Now the system captures both sides of the conversation.

Bug #2: The Missing Fields

The curator LLM would sometimes skip fields it deemed “obvious.” source_turns was particularly problematic—the LLM assumed it was redundant with turn_range.

The fix: Validation with auto-recovery:

def validate_gem(gem, turns=None):
    required = ['gem', 'context', 'snippet', 'categories',
                'importance', 'confidence', 'timestamp', 'date',
                'conversation_id', 'turn_range', 'source_turns']
    
    # Auto-fill source_turns from turn_range if missing
    if 'source_turns' not in gem and 'turn_range' in gem:
        start, end = gem['turn_range'].split('-')
        gem['source_turns'] = list(range(int(start), int(end) + 1))
    
    # Auto-fill date from timestamp
    if 'date' not in gem and 'timestamp' in gem:
        gem['date'] = gem['timestamp'][:10]

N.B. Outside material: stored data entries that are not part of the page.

Lemma default_compatible l r :
  op_path (e_op l) = op_path (e_op r) →
  validate_default l r = Ok tt → compatible (e_op l) (e_op r).
Proof.
  intros Hp. unfold validate_default, identical_sets.
  destruct (both_kind OpAppend l r) eqn:Ha.
  { apply both_kind_spec in Ha as [? ?]. intros _. by apply compatible_append. }
  case_match eqn:Hr.
  { apply andb_true_iff in Hr as [Hk Hr%bool_decide_eq_true].
    apply both_kind_spec in Hk as [? ?]. intros _. by apply compatible_reduce. }
  destruct (both_kind OpMerge l r) eqn:Hm.
  { apply both_kind_spec in Hm as [? ?]. intros Hv%validateMergeOverlayConflict_Ok. by apply compatible_merge. }
  case_match eqn:Hs.
  { apply andb_true_iff in Hs as [Hk Hj]. apply both_kind_spec in Hk as [? ?].
    intros _. by apply compatible_set. }
  destruct (both_kind OpDelete l r) eqn:Hd; [|done].
  apply both_kind_spec in Hd as [? ?]. intros _. by apply compatible_delete.
Qed.

(** What the pairwise check accepts is compatible. *)
Lemma pair_compatible l r :
  op_wf (e_op l) → op_wf (e_op r) →
  validateParallelPatchPair l r = Ok tt → compatible (e_op l) (e_op r).
Proof.
  unfold op_wf. intros Hl Hr. unfold validateParallelPatchPair.
  rewrite !bool_decide_false by (by apply PathString_nonempty). simpl.
  case_bool_decide as Heq; simpl.
  - apply PathString_inj in Heq; [|done..].
    intros (reducer & _ & Hok)%result_bind_Ok.
    assert ((let* strategy := parallelPairMergeStrategy l r in
             match strategy with
             | Some s => validateParallelPatchPairByStrategy l r s
             | None => validate_default l r
             end) = Ok tt → compatible (e_op l) (e_op r)) as Hstrategy.
    { intros ([s|] & _ & Hs)%result_bind_Ok;
        [by apply (strategy_compatible l r s)|by apply default_compatible]. }
    destruct reducer as [reducer|]; [|by apply Hstrategy].
    case_bool_decide as Hne; simpl in Hok; [by apply Hstrategy|].
    destruct (both_kind OpReduce l r) eqn:Hk; simpl in Hok; [|done].
    apply both_kind_spec in Hk as [? ?].
    repeat case_bool_decide; try done.
    apply compatible_reduce; congruence.
  - destruct (pathWithin (op_path (e_op l)) (op_path (e_op r))) eqn:H1; [done|].
    destruct (pathWithin (op_path (e_op r)) (op_path (e_op l))) eqn:H2; [done|].
    intros _. by apply compatible_disjoint.
Qed.

(** Operations on disjoint paths are never refused. *)
Lemma pair_disjoint l r :
  op_wf (e_op l) → op_wf (e_op r) → disjoint_paths (op_path (e_op l)) (op_path (e_op r)) →
  validateParallelPatchPair l r = Ok tt.
Proof.
  unfold op_wf. intros Hl Hr [H1 H2]. unfold validateParallelPatchPair.
  rewrite !bool_decide_false by (by apply PathString_nonempty). simpl. rewrite H1, H2.
  case_bool_decide as Heq; [|done]. apply PathString_inj in Heq; [|done..].
  rewrite Heq, pathWithin_refl in H1; [done|]. by apply wf_not_empty.
Qed.

(** ** The check over all the branches *)

(** The entry of an operation, without the position of its branch. *)
Definition entry_for (contracts : gmap string Contract) (b : BranchPatch) (i : nat) (op : PatchOp) : Entry :=
  let c := default zero_contract (contracts !! b_node b) in
  MkEntry (b_task b) (b_node b) (b_order b) 0 i op
    (mergeStrategyForPath c (op_path op)) (reducerForPath c (op_path op)).

Definition fan_ok (contracts : gmap string Contract) (b1 b2 : BranchPatch) : Prop :=
  ∀ i j op1 op2, b_patch b1 !! i = Some op1 → b_patch b2 !! j = Some op2 →
    validateParallelPatchPair (entry_for contracts b1 i op1) (entry_for contracts b2 j op2) = Ok tt.

Lemma conflicts_sorted entries :
  validateParallelPatchConflicts entries = Ok tt ↔
  StronglySorted (λ a b, check_pair a b = Ok tt) entries.
Proof.
  induction entries as [|e entries IH]; simpl; [by split; [constructor|]|].
  rewrite result_bind_Ok. split.
  - intros ([] & He & Hrest). rewrite first_err_Ok in He. constructor; [by apply IH|].
    by rewrite Forall_forall.
  - intros Hs. inversion_clear Hs as [|? ? Hl Hx]. exists tt. split; [|by apply IH].
    apply first_err_Ok. by rewrite Forall_forall in Hx.
Qed.

Lemma block_check_pair contracts x y :
  x.1 ≠ y.1 →
  (∀ e f, e ∈ block contracts x → f ∈ block contracts y → check_pair e f = Ok tt) ↔
  fan_ok contracts x.2 y.2.
Proof.
  intros Hne. unfold block, fan_ok. setoid_rewrite elem_of_branch_entries. split.
  - intros Hc i j op1 op2 Hi Hj.
    set (e := entry_for contracts x.2 i op1). set (f := entry_for contracts y.2 j op2).
    set (e' := MkEntry (e_task e) (e_node e) (e_branchOrd e) x.1 i op1 (e_merge e) (e_reducer e)).
    set (f' := MkEntry (e_task f) (e_node f) (e_branchOrd f) y.1 j op2 (e_merge f) (e_reducer f)).
    assert (check_pair e' f' = Ok tt) as Hef.
    { apply Hc; [exists op1|exists op2]; by split. }
    unfold check_pair in Hef. simpl in Hef.
    rewrite (proj2 (Nat.eqb_neq _ _) Hne) in Hef.
    change (validateParallelPatchPair e' f') with (validateParallelPatchPair e f) in Hef.
    by destruct (validateParallelPatchPair e f) as [[]|].
  - intros Hf e f (op1 & Hop1 & ->) (op2 & Hop2 & ->). unfold check_pair. simpl.
    rewrite (proj2 (Nat.eqb_neq _ _) Hne).
    specialize (Hf _ _ op1 op2 Hop1 Hop2).
    match goal with |- match ?v with _ => _ end = _ =>
      change v with (validateParallelPatchPair (entry_for contracts x.2 (e_opIdx e) op1)
                       (entry_for contracts y.2 (e_opIdx f) op2)) end.
    by rewrite Hf.
Qed.

Lemma blocks_check contracts (l : list (nat * BranchPatch)) :
  NoDup (map fst l) →
  StronglySorted (λ a b, check_pair a b = Ok tt) (concat (map (block contracts) l)) ↔
  StronglySorted (fan_ok contracts) (map snd l).
Proof.
  induction l as [|x l IH]; simpl; [by split; constructor|].
  intros [Hx Hl]%NoDup_cons. rewrite StronglySorted_app, IH by done.
  assert (∀ y, y ∈ l → x.1 ≠ y.1) as Hne.
  { intros y Hy Heq. apply Hx. rewrite Heq. apply list_elem_of_fmap. eauto. }
  split.
  - intros (Hc & _ & Hs). constructor; [done|]. rewrite Forall_forall.
    intros b (y & -> & Hy)%list_elem_of_fmap. apply block_check_pair; [by apply Hne|].
    intros e f He Hf. apply Hc; [done|]. apply elem_of_concat_map. eauto.
  - intros Hs. inversion_clear Hs as [|? ? Hs' Hf]. split_and!; [| |done].
    + intros e f He (y & Hy & Hf')%elem_of_concat_map.
      apply (block_check_pair contracts x y (Hne y Hy)); [|done..].
      rewrite Forall_forall in Hf. apply Hf. apply list_elem_of_fmap. eauto.
    + apply (StronglySorted_impl (λ _ _, True)).
      * intros e f (? & _ & ->)%elem_of_branch_entries (? & _ & ->)%elem_of_branch_entries _.
        unfold check_pair. simpl. by rewrite Nat.eqb_refl.
      * induction (block contracts x); constructor; [done|]. by rewrite Forall_forall.
Qed.

Lemma conflicts_branches contracts branches :
  validateParallelPatchConflicts
    (stable_sort entry_less (concat (imap (branch_entries contracts) branches))) = Ok tt ↔
  StronglySorted (fan_ok contracts) (ordered branches).
Proof.
  rewrite conflicts_sorted, sorted_entries, <-indexed_ordered. apply blocks_check.
  change (map fst (stable_sort indexed_less (indexed branches)))
    with (fst <$> stable_sort indexed_less (indexed branches)).
  rewrite stable_sort_perm. change (NoDup (map fst (indexed branches))).
  rewrite indexed_fst. apply NoDup_seq.
Qed.
Lemma visit_all_closed fuel seen queue order r :
  (∀ k, k ∈ seen ↔ k ∈ map key order) →
  (∀ x y, x ∈ order → y ∈ next x → y ∈ queue ∨ covered order y) →
  visit_all fuel seen queue order = Some r →
  (∀ x, x ∈ order → x ∈ r) ∧ (∀ x, x ∈ queue → covered r x) ∧ (∀ x y, x ∈ r → y ∈ next x → covered r y).
Proof.
  revert seen queue order. induction fuel as [|fuel IH]; intros seen queue order Hs Hc; simpl; [done|].
  destruct queue as [|x queue].
  { intros [= <-]. split_and!; [done|by intros x ?%elem_of_nil|].
    intros x y Hx Hy. by destruct (Hc x y Hx Hy) as [?%elem_of_nil|]. }
  destruct (prep x) as [x'|] eqn:Hx; cycle 1.
  { intros (H1 & H2 & H3)%IH; [|done|].
    - split_and!; [done| |done]. intros z [->|Hz]%elem_of_cons; [|by apply H2]. intros z' Hz'. congruence.
    - intros a b Ha Hb. destruct (Hc a b Ha Hb) as [[->|Hq]%elem_of_cons|Hcov]; [|by left|by right].
      right. intros z' Hz'. congruence. }
  case_bool_decide as Hk.
  { assert (covered order x) as Hcx.
    { intros z Hz. rewrite Hx in Hz. injection Hz as <-. apply Hs, list_elem_of_fmap in Hk as (z & -> & Hz). by exists z. }
    intros (H1 & H2 & H3)%IH; [|done|].
    - split_and!; [done| |done]. intros z [->|Hz]%elem_of_cons; [|by apply H2].
      intros z' Hz'. destruct (Hcx z' Hz') as (w & Hw & Hkw). exists w. by split; [apply H1|].
    - intros a b Ha Hb. destruct (Hc a b Ha Hb) as [[->|Hq]%elem_of_cons|Hcov]; by auto. }
  intros (H1 & H2 & H3)%IH.
  - split_and!; [| |done].
    + intros z Hz. apply H1, elem_of_app. by left.
    + intros z [->|Hz]%elem_of_cons; [|apply H2, elem_of_app; by left].
      intros z' Hz'. rewrite Hx in Hz'. injection Hz' as <-. exists x'. split; [|done].
      apply H1, elem_of_app. right. by apply list_elem_of_singleton.
  - intros k. rewrite map_app, elem_of_app, elem_of_union, elem_of_singleton, Hs. simpl.
    rewrite list_elem_of_singleton. tauto.
  - intros a b [Ha| ->%list_elem_of_singleton]%elem_of_app Hb; [|left; apply elem_of_app; by right].
    destruct (Hc a b Ha Hb) as [[->|Hq]%elem_of_cons|Hcov].
    + right. intros z Hz. rewrite Hx in Hz. injection Hz as <-. exists x'. split; [|done].
      apply elem_of_app. right. by apply list_elem_of_singleton.
    + left. apply elem_of_app. by left.
    + right. intros z Hz. destruct (Hcov z Hz) as (w & Hw & Hkw). exists w. split; [|done]. apply elem_of_app. by left.
Qed.

(** From one start. *)
Lemma visit_all_start fuel start r :
  visit_all fuel ∅ [start] [] = Some r →
  covered r start ∧ (∀ x y, x ∈ r → y ∈ next x → covered r y) ∧ NoDup (map key r).
Proof.
  intros Hr. assert (∀ k : string, k ∈ (∅ : gset string) ↔ k ∈ map key []) as Hk.
  { intros k. simpl. by rewrite elem_of_empty, elem_of_nil. }
  split_and!.
  - apply (visit_all_closed fuel ∅ [start] [] r) in Hr as (_ & Hc & _); [|done|by intros x y ?%elem_of_nil].
    apply Hc. left.
  - by apply (visit_all_closed fuel ∅ [start] [] r) in Hr as (_ & _ & Hc); [|done|by intros x y ?%elem_of_nil].
  - apply (visit_all_keys fuel ∅ [start] [] r); [done|constructor|done].
Qed.

(** With at most [b] successors each and keys in [V], the search ends. *)
Lemma visit_all_total (V : gset string) (b : nat) (I : A → Prop) fuel seen queue order :
  (∀ x, x ∈ queue → I x) → (∀ x y x', I x → prep x = Some x' → y ∈ next x' → I y) →
  (∀ x x', I x → prep x = Some x' → key x' ∈ V ∧ length (next x') ≤ b) →
  length queue + b * size (V ∖ seen) < fuel → is_Some (visit_all fuel seen queue order).
Proof.
  intros HI Hnext Hb. revert seen queue order HI.
  induction fuel as [|fuel IH]; intros seen queue order HI Hlt; [lia|]. simpl.
  destruct queue as [|x queue]; [by eexists|]. simpl in Hlt.
  assert (I x) as Hx by (apply HI; left). assert (∀ z, z ∈ queue → I z) as HI' by (intros z Hz; apply HI; by right).
  destruct (prep x) as [x'|] eqn:Hp; [|apply IH; [done|lia]].
  case_bool_decide as Hk; [apply IH; [done|lia]|].
  destruct (Hb x x' Hx Hp) as [HV Hlen]. apply IH.
  - intros z [Hz|Hz]%elem_of_app; [by apply HI'|by eapply Hnext].
  - assert (V ∖ seen = {[key x']} ∪ (V ∖ ({[key x']} ∪ seen))) as He.
    { apply set_eq. intros y. rewrite elem_of_union, !elem_of_difference, elem_of_union, !elem_of_singleton.
      destruct (decide (y = key x')) as [->|]; tauto. }
    rewrite He, size_union, size_singleton in Hlt by set_solver. rewrite length_app.
    revert Hlt Hlen. generalize (size (V ∖ ({[key x']} ∪ seen))) (length (next x')). intros. nia.
Qed.
End visit_all.
Definition appendEntryProviderSource (path : string) : list string :=
  match an_EntryProvider input with
  | Some p =>
    if contractProvidesRead (ep_Contract p) path
    then [if bool_decide (TrimSpace (ep_ID p) = "") then "entry" else TrimSpace (ep_ID p)] else []
  | None => []
  end.

(** [self] tests the contract of the node itself. *)
Definition read_sources (self : Contract → bool) (nodeID path : string) (ancestors : gset string) : contractReadSources :=
  MkSources (existsb (λ p, sourceProvidesRead p path) (an_InitialStatePaths input))
    (appendEntryProviderSource path)
    (compactStrings (sort_strings
       ((if from_option self false (an_NodeContracts input !! nodeID) then [nodeID] else [])
        ++ filter (λ id, from_option (λ c, contractProvidesRead c path) false (an_NodeContracts input !! id) = true)
             (sort_strings (elements ancestors))))).

Definition requiredReadSources (nodeID path : string) (ancestors : gset string) : contractReadSources :=
  read_sources (λ c, selfRuntimePathProvidesRead nodeID c path) nodeID path ancestors.

Definition requiredConditionReadSources (nodeID path : string) (ancestors : gset string) : contractReadSources :=
  read_sources (λ c, contractProvidesRead c path) nodeID path ancestors.

Definition read_diagnostic (nodeID path : string) (ancestors : gset string) : option ContractDiagnostic :=
  let sources := requiredReadSources nodeID path ancestors in
  if sources_empty sources then Some (MkDiagnostic SeverityWarning "missing_required_read" nodeID "" path [])
  else let labels := diagnosticLabels sources path in
       if 1 <? length labels then Some (MkDiagnostic SeverityWarning "multiple_read_sources" nodeID "" path labels)
       else None.
(* ===== verification/Routing.v ===== *)
(** * Routing: [graph/execution.go], [registry/condition.go]

    Which tasks follow a completed one, and where a failure goes. *)

From S2P Require Import Prelude GoStrings Values Json Paths.
From S2P Require Import StateTree Patch Contracts Errors Tasks Topology.

(** The digest in a dynamic task's identifier: [crypto/sha256] over the JSON text
    of the send.  [None] is a send that JSON cannot encode. *)
Class TaskDigest := task_digest : string → Z → Send → option string.

Inductive route_failure :=
  | RNodeIDEmpty
  | RNodeNotFound (id : string)
  | RCondition (err : go_error)
  | RTarget (cause : graph_error)
  | RTaskID
  | RNoMatch (node : string)
  | RNoOutgoing (node : string).

Definition dynamicTaskID `{TaskDigest} (parent : GraphTask) (send : Send) (index : Z)
    : option string :=
  (λ digest, "send-" +:+ digest) <$>
    task_digest (TaskID parent) index
      (MkSend (send_Target send) (send_Input send) (TrimSpace (send_CorrelationKey send))
         (TrimSpace (send_OrderKey send))).

(** [imap] in the error monad, over the index and the element. *)
Fixpoint imapM {E A B} (f : Z → A → result E B) (index : Z) (l : list A) : result E (list B) :=
  match l with
  | [] => Ok []
  | a :: l => let* b := f index a in let* bs := imapM f (index + 1) l in Ok (b :: bs)
  end.

(** [tasks[index].Order = base + index]. *)
Definition number_tasks (base : Z) (tasks : list GraphTask) : list GraphTask :=
  imap (λ i t, with_order t (base + Z.of_nat i)) tasks.

(** The order of dynamic tasks: order key, correlation key, identifier. *)
Definition dynamic_less : GraphTask → GraphTask → bool :=
  less_then OrderKey str_lt (less_then CorrelationKey str_lt (less_last TaskID str_lt)).

Definition staticRouteTasks (targets : list string) : list GraphTask :=
  imap (λ i id, NewStaticGraphTask id (Z.of_nat i)) targets.

(** A dynamic task for a send to a resolved node. *)
Definition send_task (id taskID : string) (send : Send) (index : Z) : GraphTask :=
  MkTask taskID "" id (send_Input send) (TrimSpace (send_CorrelationKey send))
    (TrimSpace (send_OrderKey send)) index true 0 None.

Definition tasksFromRouteDecision `{TaskDigest} (g : Graph) (parent : GraphTask)
    (edgeTarget : string) (decision : RouteDecision) : result route_failure (list GraphTask) :=
  match Sends decision with
  | _ :: _ =>
    let* tasks := imapM (λ index send,
        match resolveNodeID g (send_Target send) with
        | Err e => Err (RTarget e)
        | Ok id =>
          match dynamicTaskID parent send index with
          | None => Err RTaskID
          | Some taskID => Ok (send_task id taskID send index)
          end
        end) 0 (Sends decision) in
    Ok (number_tasks 0 (stable_sort dynamic_less tasks))
  | [] =>
    match Targets decision with
    | [] => Ok (staticRouteTasks [edgeTarget])
    | targets =>
      let* ids := imapM (λ _ target,
          match resolveEdgeTarget g target with Ok id => Ok id | Err e => Err (RTarget e) end)
          0 targets in
      Ok (staticRouteTasks ids)
    end
  end.

Section routing.
Context `{SchemaEngine} `{TaskDigest}.

(** [RouteDecision.Validate]; the errors carry their text alone. *)
Definition ValidateDecision (d : RouteDecision) : result go_error unit :=
  let* _ := guard_err (negb (Matched d) && (negb (length (Targets d) =? 0)
                       || negb (length (Sends d) =? 0)))%nat
              (EText "unmatched route decision cannot declare targets or sends") in
  let* _ := guard_err (negb (length (Targets d) =? 0) && negb (length (Sends d) =? 0))%nat
              (EText "route decision cannot combine targets and sends") in
  let* _ := first_err (λ t, guard_err (bool_decide (TrimSpace t = ""))
              (EText "route decision target is empty")) (Targets d) in
  let* _ := first_err (λ s,
      let* _ := guard_err (bool_decide (TrimSpace (send_Target s) = ""))
                  (EText "route decision send target is empty") in
      let* _ := guard_err (negb (length (ValidateInputPatch (send_Input s)) =? 0)%nat)
                  (EText "route decision send input") in
      guard_err (existsb (λ op, match json_encode (op_value op) with None => true | _ => false end)
                   (send_Input s))
        (EText "route decision send input cannot be encoded")) (Sends d) in
  guard_err (bool_decide (TrimSpace (Reason d) = "")
             && match dec_Details d with Some m => negb (bool_decide (m = ∅)) | None => false end)
    (EText "route decision details require a reason").

(** [cloneRouteDetails]: absent, or cloned and encodable. *)
Definition cloneRouteDetails (details : option vmap) : result go_error (option vmap) :=
  match details with
  | None => Ok None
  | Some m =>
    if bool_decide (m = ∅) then Ok None
    else if negb (cloneable (VMap m)) then Err (EText "route decision details cannot be safely cloned")
    else match json_encode (VMap m) with
         | None => Err (EText "route decision details cannot be encoded")
         | Some _ => Ok (Some m)
         end
  end.

Definition cloneRoutePatch (p : Patch) : result go_error Patch :=
  if forallb (λ op, cloneable (op_value op)) p then Ok p
  else Err (EText "operation value cannot be safely cloned").

(** [EdgeCondition.EvaluateRoute]; a nil evaluator, which [Validate] excludes,
    would panic. *)
Definition EvaluateRoute (c : EdgeCondition) (s : State) : result go_error RouteDecision :=
  match Evaluate c with
  | None => Err (EText "nil evaluator")
  | Some f =>
    let* d := f s in
    let* details := cloneRouteDetails (dec_Details d) in
    let* _ := first_err (λ send, let* _ := cloneRoutePatch (send_Input send) in Ok tt) (Sends d) in
    let d := MkDecision (Matched d) (Targets d) (Sends d) (TrimSpace (Reason d)) details in
    let* _ := ValidateDecision d in
    Ok d
  end.

(** [conditionError]: the details name the edge and the state paths. *)
Definition condition_id (source : string) (e : conditionalEdge) : string :=
  let spec := CloneSpec (ce_condition e) in
  if bool_decide (spec_ID spec = "")
  then source +:+ "->" +:+ serializeNodeRef (ce_to e) +:+ ":" +:+ spec_Type spec
  else spec_ID spec.

Definition conditionError (source : string) (e : conditionalEdge) (cause : go_error) : go_error :=
  let spec := CloneSpec (ce_condition e) in
  let paths := sort_strings (filter (λ p, p ≠ "") (spec_Paths spec)) in
  ECondition source (serializeNodeRef (ce_to e)) (condition_id source e)
    (list_to_map
      [("condition_id", VStr (condition_id source e)); ("condition_type", VStr (spec_Type spec));
       ("source_node_id", VStr source); ("target_node_id", VStr (serializeNodeRef (ce_to e)));
       ("state_paths", VSlice TString (map VStr paths))]) cause.
Lemma static_ids_of_tasks targets : map NodeID (staticRouteTasks targets) = targets ∧ ∀ t, t ∈ staticRouteTasks targets → Dynamic t = false.
Proof.
  unfold staticRouteTasks. split.
  - change (NodeID <$> imap (λ i id, NewStaticGraphTask id (Z.of_nat i)) targets = targets). rewrite fmap_imap.
    apply list_eq. intros i. rewrite list_lookup_imap. by destruct (targets !! i).
  - intros t Ht. apply elem_of_lookup_imap in Ht as (i & y & -> & _). done.
Qed.

Lemma analysis_conditional n : analysis_edges (an_ConditionalEdges input) n = map ce_to (conditional_of g n).
Proof.
  unfold analysis_edges, conditional_of. simpl. rewrite lookup_fmap. by destruct (conditionalEdges g !! n).
Qed.

Lemma first_match_plain parent source s edges ts :
  (∀ e s d, e ∈ edges → EvaluateRoute (ce_condition e) s = Ok d → Targets d = [] ∧ Sends d = []) →
  first_match g parent source s edges = Ok (Some ts) → ∃ e, e ∈ edges ∧ ts = staticRouteTasks [ce_to e].
Proof.
  induction edges as [|e edges IH]; intros Hp; cbn [first_match]; [done|].
  destruct (let* shown := _ in _) as [d|] eqn:Hd; [|done]. destruct (Matched d).
  - apply result_bind_Ok in Hd as (shown & _ & Hd). destruct (Hp e shown d (list_elem_of_here _ _) Hd) as [Ht Hs].
    unfold tasksFromRouteDecision. rewrite Hs, Ht. simpl. intros [= <-]. exists e. split; [left|done].
  - intros Hm. destruct IH as (e' & He' & ->); [|done|].
    + intros e0 s0 d0 He0. apply Hp. by right.
    + exists e'. split; [by right|done].
Qed.

(** Targets that follow edges of [n] within one of its options. *)
Definition within_option (n : string) (l : list string) : Prop :=
  (∀ x, x ∈ l → x = endNodeID ∨ graph_edge input n x = true) ∧
  ∃ o, o ∈ analysisNodeNextOptions input reachable n ∧
    ∀ x, x ∈ l → isAnalysisEndTarget input x = false → x ∈ reachable → x ∈ o.

Lemma within_end n : within_option n [endNodeID].
Proof.
  split; [intros x ->%list_elem_of_singleton; by left|].
  destruct (option_exists input reachable n) as [o Ho]. exists o. split; [done|].
  by intros x ->%list_elem_of_singleton.
Qed.

Lemma within_conditional n t :
  conditional_of g n ≠ [] → t ∈ map ce_to (conditional_of g n) ∨ t ∈ targets_of g n → within_option n [t].
Proof.
  intros Hc Ht. split.
  - intros x ->%list_elem_of_singleton. right. unfold graph_edge. rewrite orb_true_iff, !bool_decide_eq_true, analysis_conditional. tauto.
  - exists (normalizeAnalysisFrontier input reachable [t]). split.
    + unfold analysisNodeNextOptions. rewrite analysis_conditional.
      destruct (conditional_of g n) as [|e l] eqn:E; [done|]. cbn [map] in *. apply list_elem_of_fmap. exists t.
      split; [done|]. by apply elem_of_app.
    + intros x Hx He Hr. by apply elem_of_normalize.
Qed.
Definition addInitialStateRequirement (target : gmap string requirement_acc) (r : required_read) : gmap string requirement_acc :=
  let path := rr_path r in
  if bool_decide (TrimSpace path = "") then target else
  let item := default empty_acc (target !! path) in
  <[path := MkAcc (if bool_decide (rr_node r = "") then ra_nodes item else {[rr_node r]} ∪ ra_nodes item)
              (list_to_set (filter (λ s, s ≠ "") (map TrimSpace (origin_sources (rr_sources r)))) ∪ ra_sources item)
              (first_text (ra_fieldType item) (f_type (rr_field r)))
              (first_text (ra_description item) (f_description (rr_field r)))
              (match ra_message item with
               | Some m => Some m
               | None => if bool_decide (read_origin (rr_sources r) = FromNowhere)
                         then Some (rr_reader r, rr_node r, path) else None
               end)]> target.

Definition sortedStringSet (s : gset string) : list string := sort_strings (elements s).

Definition initialStateRequirementList (m : gmap string requirement_acc) : list InitialStateRequirement :=
  omap (λ path, (λ i, MkRequirement path (sortedStringSet (ra_nodes i)) (sortedStringSet (ra_sources i))
                        (ra_fieldType i) (ra_description i) (ra_message i)) <$> (m !! path)) (sorted_keys m).

Section requirements.
Context (input : ContractAnalysisGraph).

(** The required reads of the contracts of the reachable nodes, in order. *)
Definition reads_of (who : reader) (contracts : gmap string Contract)
    (sources : string → string → contractReadSources) (reachable : list string) : list required_read :=
  concat (map (λ id,
    match contracts !! id with
    | Some c => if WildcardRead c then []
                else map (λ f, MkRead who id f (sources id (PathString (f_path f)))) (requiredReadFields c)
    | None => []
    end) reachable).

Definition required_reads (reachable : list string) : list required_read :=
  let ancestors := graphAncestors input reachable in
  reads_of ReadByNode (an_NodeContracts input)
    (λ id path, requiredReadSources input id path (default ∅ (ancestors !! id))) reachable
  ++ reads_of ReadByCondition (an_ConditionContracts input)
    (λ id path, requiredConditionReadSources input id path (default ∅ (ancestors !! id))) reachable.

(** The table of one origin. *)
Definition requirement_table (reads : list required_read) (o : origin) : gmap string requirement_acc :=
  fold_left addInitialStateRequirement (filter (λ r, read_origin (rr_sources r) = o) reads) ∅.

Definition contractAnalysisWarnings : list ContractDiagnostic :=
  filter (λ d, dg_Severity d = SeverityWarning) (AnalyzeContractDiagnostics input).

Definition AnalyzeInitialStateRequirements : InitialStateRequirements :=
  if analysis_empty input then emptyInitialStateRequirements else
  let reachable := reachableGraphNodes input in
  if bool_decide (reachable = []) then emptyInitialStateRequirements else
  let list_of o := initialStateRequirementList (requirement_table (required_reads reachable) o) in
  MkRequirements (list_of FromRunInput) (list_of FromEntry) (list_of FromUpstream) (list_of FromNowhere)
    contractAnalysisWarnings.
End requirements.

Definition with_provider (provider : option EntryStateProvider) (a : ContractAnalysisGraph) : ContractAnalysisGraph :=
  MkAnalysis (an_EntryPoint a) (an_EndNode a) (an_InitialStatePaths a) provider (an_Edges a) (an_ConditionalEdges a)
    (an_NodeContracts a) (an_ConditionContracts a).

Definition InitialStateRequirementsFor (g : Graph) (initialStatePaths : list string) (provider : option EntryStateProvider)
    : InitialStateRequirements :=
  AnalyzeInitialStateRequirements (with_provider provider (contractAnalysisGraph g initialStatePaths)).

(** The loop of [ValidateInitialState]: the paths the state lacks. *)
Fixpoint missing_paths (s : State) (seen : gset string) (l : list InitialStateRequirement) : list string :=
  match l with
  | [] => []
  | r :: l =>
    let path := TrimSpace (ir_Path r) in
    if bool_decide (path = "") then missing_paths s seen l
    else if bool_decide (path ∈ seen) then missing_paths s seen l
    else let seen := {[path]} ∪ seen in
         match ReadPath s path with Some _ => missing_paths s seen l | None => path :: missing_paths s seen l end
  end.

Bug #3: The Duplicate Gems

One night, the curator extracted the same decision three times—phrased differently, but the same core insight. The vector database was filling with near-duplicates.

The fix: Built duplicate detection into the curator prompt itself:

**Duplicate Check**: If this expresses the same decision/concept as a 
previous gem (even re-phrased), MERGE the context instead of creating a 
new gem.

The LLM is now instructed to merge, not multiply.

Bug #4: The Out-of-Range Confidence

The schema calls for confidence scores between 0.0 and 1.0. But sometimes the curator would return confidence: 85 (thinking on a 100-point scale) or even confidence: "high" (a string!).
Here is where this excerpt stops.